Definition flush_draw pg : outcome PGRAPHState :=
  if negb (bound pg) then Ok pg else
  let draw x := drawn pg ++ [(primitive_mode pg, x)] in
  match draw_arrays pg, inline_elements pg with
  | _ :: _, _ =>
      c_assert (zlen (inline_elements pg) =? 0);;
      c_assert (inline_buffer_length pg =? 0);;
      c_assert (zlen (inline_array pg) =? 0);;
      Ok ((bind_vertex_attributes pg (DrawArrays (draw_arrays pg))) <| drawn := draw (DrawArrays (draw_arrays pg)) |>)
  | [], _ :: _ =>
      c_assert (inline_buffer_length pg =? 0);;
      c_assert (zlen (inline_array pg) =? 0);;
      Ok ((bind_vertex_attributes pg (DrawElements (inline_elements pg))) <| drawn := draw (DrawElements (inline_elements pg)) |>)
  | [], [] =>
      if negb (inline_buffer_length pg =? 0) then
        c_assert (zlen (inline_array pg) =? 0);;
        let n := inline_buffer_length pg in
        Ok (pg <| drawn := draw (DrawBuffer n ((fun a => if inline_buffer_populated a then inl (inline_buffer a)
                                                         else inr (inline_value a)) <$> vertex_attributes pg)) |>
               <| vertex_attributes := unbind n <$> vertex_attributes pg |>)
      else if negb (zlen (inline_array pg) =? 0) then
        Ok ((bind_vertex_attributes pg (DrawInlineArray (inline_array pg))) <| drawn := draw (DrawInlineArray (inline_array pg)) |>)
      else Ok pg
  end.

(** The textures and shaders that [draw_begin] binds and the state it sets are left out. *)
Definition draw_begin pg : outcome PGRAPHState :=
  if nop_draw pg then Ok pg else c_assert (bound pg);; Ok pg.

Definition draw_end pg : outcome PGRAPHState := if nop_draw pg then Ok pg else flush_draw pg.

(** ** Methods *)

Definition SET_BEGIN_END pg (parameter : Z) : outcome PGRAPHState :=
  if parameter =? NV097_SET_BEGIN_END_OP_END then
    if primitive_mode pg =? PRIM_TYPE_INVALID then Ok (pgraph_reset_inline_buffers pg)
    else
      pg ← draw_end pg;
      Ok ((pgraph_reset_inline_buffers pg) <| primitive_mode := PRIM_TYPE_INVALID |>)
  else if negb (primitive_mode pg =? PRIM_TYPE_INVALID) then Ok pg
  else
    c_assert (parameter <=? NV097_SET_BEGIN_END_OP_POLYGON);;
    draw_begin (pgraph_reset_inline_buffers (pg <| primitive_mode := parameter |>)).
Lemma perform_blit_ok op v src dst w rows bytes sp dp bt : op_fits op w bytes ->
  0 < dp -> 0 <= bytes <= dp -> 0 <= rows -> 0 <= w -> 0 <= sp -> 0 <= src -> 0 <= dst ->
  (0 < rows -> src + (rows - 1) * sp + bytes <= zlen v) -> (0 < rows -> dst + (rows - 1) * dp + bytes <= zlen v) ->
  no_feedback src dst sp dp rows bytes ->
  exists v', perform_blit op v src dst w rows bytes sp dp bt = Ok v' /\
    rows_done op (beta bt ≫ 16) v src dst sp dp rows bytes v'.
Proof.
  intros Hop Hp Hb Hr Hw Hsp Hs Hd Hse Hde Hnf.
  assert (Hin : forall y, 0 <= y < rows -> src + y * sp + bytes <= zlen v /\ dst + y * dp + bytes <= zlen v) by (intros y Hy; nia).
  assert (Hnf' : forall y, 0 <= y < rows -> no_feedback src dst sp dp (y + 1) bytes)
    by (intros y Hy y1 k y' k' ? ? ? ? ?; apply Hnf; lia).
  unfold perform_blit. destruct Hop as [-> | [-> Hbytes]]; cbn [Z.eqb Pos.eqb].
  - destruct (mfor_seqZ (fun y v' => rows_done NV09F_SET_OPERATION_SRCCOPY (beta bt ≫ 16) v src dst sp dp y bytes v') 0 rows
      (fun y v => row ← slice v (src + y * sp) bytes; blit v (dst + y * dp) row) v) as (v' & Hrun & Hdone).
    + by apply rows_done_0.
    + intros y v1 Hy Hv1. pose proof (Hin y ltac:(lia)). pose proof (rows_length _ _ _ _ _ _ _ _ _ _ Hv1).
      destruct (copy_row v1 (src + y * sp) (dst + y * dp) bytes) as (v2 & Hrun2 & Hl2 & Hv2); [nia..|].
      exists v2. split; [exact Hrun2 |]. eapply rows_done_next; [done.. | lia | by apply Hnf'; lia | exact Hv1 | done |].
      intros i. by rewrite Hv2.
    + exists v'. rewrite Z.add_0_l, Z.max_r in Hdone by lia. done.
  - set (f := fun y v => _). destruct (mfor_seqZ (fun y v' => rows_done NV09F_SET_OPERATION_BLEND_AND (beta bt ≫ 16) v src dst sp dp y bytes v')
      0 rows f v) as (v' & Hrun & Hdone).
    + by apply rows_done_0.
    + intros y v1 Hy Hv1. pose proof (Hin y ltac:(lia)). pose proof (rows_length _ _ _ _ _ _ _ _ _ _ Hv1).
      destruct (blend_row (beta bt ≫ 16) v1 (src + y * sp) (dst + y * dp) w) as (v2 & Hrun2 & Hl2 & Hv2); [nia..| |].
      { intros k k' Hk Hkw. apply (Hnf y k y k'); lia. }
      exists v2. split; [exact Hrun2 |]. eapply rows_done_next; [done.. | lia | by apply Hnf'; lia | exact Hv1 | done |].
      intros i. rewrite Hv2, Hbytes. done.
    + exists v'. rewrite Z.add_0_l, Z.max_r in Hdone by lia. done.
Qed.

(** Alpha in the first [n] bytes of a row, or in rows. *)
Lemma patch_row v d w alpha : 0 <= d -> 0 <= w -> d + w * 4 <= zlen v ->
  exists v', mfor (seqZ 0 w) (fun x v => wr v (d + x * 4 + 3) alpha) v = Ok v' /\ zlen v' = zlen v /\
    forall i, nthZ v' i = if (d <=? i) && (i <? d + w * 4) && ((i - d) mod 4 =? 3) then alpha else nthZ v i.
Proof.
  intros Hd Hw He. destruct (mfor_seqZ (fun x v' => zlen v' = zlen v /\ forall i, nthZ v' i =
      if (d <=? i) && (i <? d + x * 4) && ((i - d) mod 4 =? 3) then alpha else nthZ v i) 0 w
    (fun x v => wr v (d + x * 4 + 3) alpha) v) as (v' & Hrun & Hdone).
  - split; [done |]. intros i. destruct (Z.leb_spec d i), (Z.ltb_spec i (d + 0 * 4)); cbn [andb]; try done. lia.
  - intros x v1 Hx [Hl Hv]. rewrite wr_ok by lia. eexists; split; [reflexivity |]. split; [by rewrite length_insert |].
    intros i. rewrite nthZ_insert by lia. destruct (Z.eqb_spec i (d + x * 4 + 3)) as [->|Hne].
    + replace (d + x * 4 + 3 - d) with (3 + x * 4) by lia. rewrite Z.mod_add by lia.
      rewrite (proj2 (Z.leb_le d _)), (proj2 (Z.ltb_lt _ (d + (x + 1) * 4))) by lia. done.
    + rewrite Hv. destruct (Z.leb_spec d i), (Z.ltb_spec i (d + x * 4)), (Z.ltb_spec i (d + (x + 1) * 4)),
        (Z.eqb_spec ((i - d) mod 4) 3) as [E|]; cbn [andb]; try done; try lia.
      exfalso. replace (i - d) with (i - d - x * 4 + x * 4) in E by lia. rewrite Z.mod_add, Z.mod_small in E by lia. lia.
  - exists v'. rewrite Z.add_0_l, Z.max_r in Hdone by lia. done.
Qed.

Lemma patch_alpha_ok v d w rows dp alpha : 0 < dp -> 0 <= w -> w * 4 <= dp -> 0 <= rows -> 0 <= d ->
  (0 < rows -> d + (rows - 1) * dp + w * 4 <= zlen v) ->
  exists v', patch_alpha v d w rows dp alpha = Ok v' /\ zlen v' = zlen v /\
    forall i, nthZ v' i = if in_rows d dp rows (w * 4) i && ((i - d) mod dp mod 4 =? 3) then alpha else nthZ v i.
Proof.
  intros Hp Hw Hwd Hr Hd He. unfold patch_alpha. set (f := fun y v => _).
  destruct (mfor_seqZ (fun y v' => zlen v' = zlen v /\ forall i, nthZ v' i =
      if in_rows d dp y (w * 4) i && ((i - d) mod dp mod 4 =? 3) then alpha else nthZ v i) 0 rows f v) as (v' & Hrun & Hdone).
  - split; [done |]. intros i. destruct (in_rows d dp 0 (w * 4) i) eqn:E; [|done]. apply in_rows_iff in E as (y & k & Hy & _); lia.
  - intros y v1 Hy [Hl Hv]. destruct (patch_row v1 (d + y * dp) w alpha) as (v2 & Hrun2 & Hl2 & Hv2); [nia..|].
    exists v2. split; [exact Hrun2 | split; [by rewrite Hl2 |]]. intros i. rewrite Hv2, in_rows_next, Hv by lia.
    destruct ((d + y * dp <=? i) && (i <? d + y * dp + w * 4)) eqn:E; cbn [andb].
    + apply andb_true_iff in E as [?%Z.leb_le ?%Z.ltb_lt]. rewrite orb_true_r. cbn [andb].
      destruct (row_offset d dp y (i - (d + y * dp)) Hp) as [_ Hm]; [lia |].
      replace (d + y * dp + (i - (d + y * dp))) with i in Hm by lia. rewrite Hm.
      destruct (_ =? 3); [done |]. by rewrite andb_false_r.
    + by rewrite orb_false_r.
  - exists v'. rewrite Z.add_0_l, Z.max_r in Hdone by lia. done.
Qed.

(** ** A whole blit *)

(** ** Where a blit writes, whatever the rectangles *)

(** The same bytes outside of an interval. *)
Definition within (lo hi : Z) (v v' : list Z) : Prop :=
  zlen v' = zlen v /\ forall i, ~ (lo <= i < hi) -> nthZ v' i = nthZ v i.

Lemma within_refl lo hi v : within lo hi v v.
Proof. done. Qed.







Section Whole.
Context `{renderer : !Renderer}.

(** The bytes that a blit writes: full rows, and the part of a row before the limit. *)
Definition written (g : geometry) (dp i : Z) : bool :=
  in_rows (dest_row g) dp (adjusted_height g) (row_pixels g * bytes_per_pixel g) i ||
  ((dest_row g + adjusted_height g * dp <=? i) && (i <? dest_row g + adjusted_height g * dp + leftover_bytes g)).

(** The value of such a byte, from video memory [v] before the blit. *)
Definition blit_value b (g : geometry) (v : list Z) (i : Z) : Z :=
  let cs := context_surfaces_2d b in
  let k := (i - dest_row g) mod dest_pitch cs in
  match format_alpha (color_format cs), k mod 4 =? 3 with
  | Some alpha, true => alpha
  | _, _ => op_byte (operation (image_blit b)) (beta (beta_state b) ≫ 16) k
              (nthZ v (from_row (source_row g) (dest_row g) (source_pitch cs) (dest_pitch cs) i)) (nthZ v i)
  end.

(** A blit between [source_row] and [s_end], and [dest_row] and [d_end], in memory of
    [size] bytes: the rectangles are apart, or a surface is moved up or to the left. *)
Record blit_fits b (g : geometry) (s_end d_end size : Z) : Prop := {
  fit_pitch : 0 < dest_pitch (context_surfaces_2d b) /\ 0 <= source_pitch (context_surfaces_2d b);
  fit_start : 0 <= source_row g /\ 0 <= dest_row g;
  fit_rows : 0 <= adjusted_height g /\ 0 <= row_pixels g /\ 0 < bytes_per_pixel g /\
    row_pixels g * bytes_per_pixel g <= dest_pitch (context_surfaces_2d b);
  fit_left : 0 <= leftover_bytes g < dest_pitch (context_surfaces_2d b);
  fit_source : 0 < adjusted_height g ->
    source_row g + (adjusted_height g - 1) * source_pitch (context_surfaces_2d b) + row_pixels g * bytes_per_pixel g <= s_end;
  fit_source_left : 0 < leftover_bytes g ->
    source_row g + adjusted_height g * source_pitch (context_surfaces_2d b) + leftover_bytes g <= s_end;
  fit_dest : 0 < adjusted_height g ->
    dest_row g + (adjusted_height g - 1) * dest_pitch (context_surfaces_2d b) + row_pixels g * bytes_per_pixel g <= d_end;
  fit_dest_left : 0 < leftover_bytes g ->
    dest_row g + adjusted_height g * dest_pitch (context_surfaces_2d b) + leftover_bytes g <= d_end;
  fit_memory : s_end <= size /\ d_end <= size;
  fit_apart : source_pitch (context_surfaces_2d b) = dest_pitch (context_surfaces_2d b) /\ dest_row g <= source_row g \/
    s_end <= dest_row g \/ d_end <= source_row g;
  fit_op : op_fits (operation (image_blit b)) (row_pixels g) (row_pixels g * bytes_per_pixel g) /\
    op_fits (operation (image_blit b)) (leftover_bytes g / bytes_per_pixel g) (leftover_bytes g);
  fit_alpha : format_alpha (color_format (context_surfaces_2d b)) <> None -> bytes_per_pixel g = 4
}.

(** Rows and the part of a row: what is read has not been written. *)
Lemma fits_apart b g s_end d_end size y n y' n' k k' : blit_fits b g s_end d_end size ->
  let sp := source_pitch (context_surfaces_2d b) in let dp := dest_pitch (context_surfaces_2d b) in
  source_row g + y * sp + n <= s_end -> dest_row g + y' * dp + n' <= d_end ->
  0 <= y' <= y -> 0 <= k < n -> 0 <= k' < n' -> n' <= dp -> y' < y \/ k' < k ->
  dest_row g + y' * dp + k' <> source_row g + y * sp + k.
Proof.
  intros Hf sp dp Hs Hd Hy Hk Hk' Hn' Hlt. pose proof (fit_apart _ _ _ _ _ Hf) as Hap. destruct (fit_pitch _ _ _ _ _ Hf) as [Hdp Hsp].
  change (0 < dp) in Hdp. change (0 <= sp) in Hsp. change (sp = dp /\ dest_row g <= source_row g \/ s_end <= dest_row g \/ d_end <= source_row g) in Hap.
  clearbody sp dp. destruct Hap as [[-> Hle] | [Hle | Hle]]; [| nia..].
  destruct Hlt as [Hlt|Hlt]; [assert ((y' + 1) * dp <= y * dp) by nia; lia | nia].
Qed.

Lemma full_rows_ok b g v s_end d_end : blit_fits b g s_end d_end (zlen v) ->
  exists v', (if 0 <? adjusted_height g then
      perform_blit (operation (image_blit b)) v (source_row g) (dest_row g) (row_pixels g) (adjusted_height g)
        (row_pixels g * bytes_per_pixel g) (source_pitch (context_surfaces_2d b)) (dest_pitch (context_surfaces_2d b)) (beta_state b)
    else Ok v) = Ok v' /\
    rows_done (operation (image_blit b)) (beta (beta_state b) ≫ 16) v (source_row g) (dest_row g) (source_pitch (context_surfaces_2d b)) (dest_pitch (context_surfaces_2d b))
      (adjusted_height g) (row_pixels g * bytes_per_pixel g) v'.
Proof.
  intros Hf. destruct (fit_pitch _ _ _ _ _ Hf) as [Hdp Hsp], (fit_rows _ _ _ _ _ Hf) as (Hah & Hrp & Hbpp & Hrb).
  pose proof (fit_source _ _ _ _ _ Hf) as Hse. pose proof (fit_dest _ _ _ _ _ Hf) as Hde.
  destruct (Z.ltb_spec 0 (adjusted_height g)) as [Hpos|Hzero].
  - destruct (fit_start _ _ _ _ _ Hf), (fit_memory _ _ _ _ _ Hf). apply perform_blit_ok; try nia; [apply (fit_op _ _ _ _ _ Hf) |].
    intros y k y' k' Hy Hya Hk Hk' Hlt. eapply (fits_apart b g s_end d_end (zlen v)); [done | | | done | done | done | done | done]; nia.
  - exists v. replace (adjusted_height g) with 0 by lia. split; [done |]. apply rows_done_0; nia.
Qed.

____________________

▶ Exercise description
Retype the portion of the data above that starts on the line with "exists v2. split; [exact Hrun2 | split;" and finishes on the line with "orb_true_r. cbn [andb].", including both of those lines.

▶ Written solution
    exists v2. split; [exact Hrun2 | split; [by rewrite Hl2 |]]. intros i. rewrite Hv2, in_rows_next, Hv by lia.
    destruct ((d + y * dp <=? i) && (i <? d + y * dp + w * 4)) eqn:E; cbn [andb].
    + apply andb_true_iff in E as [?%Z.leb_le ?%Z.ltb_lt]. rewrite orb_true_r. cbn [andb].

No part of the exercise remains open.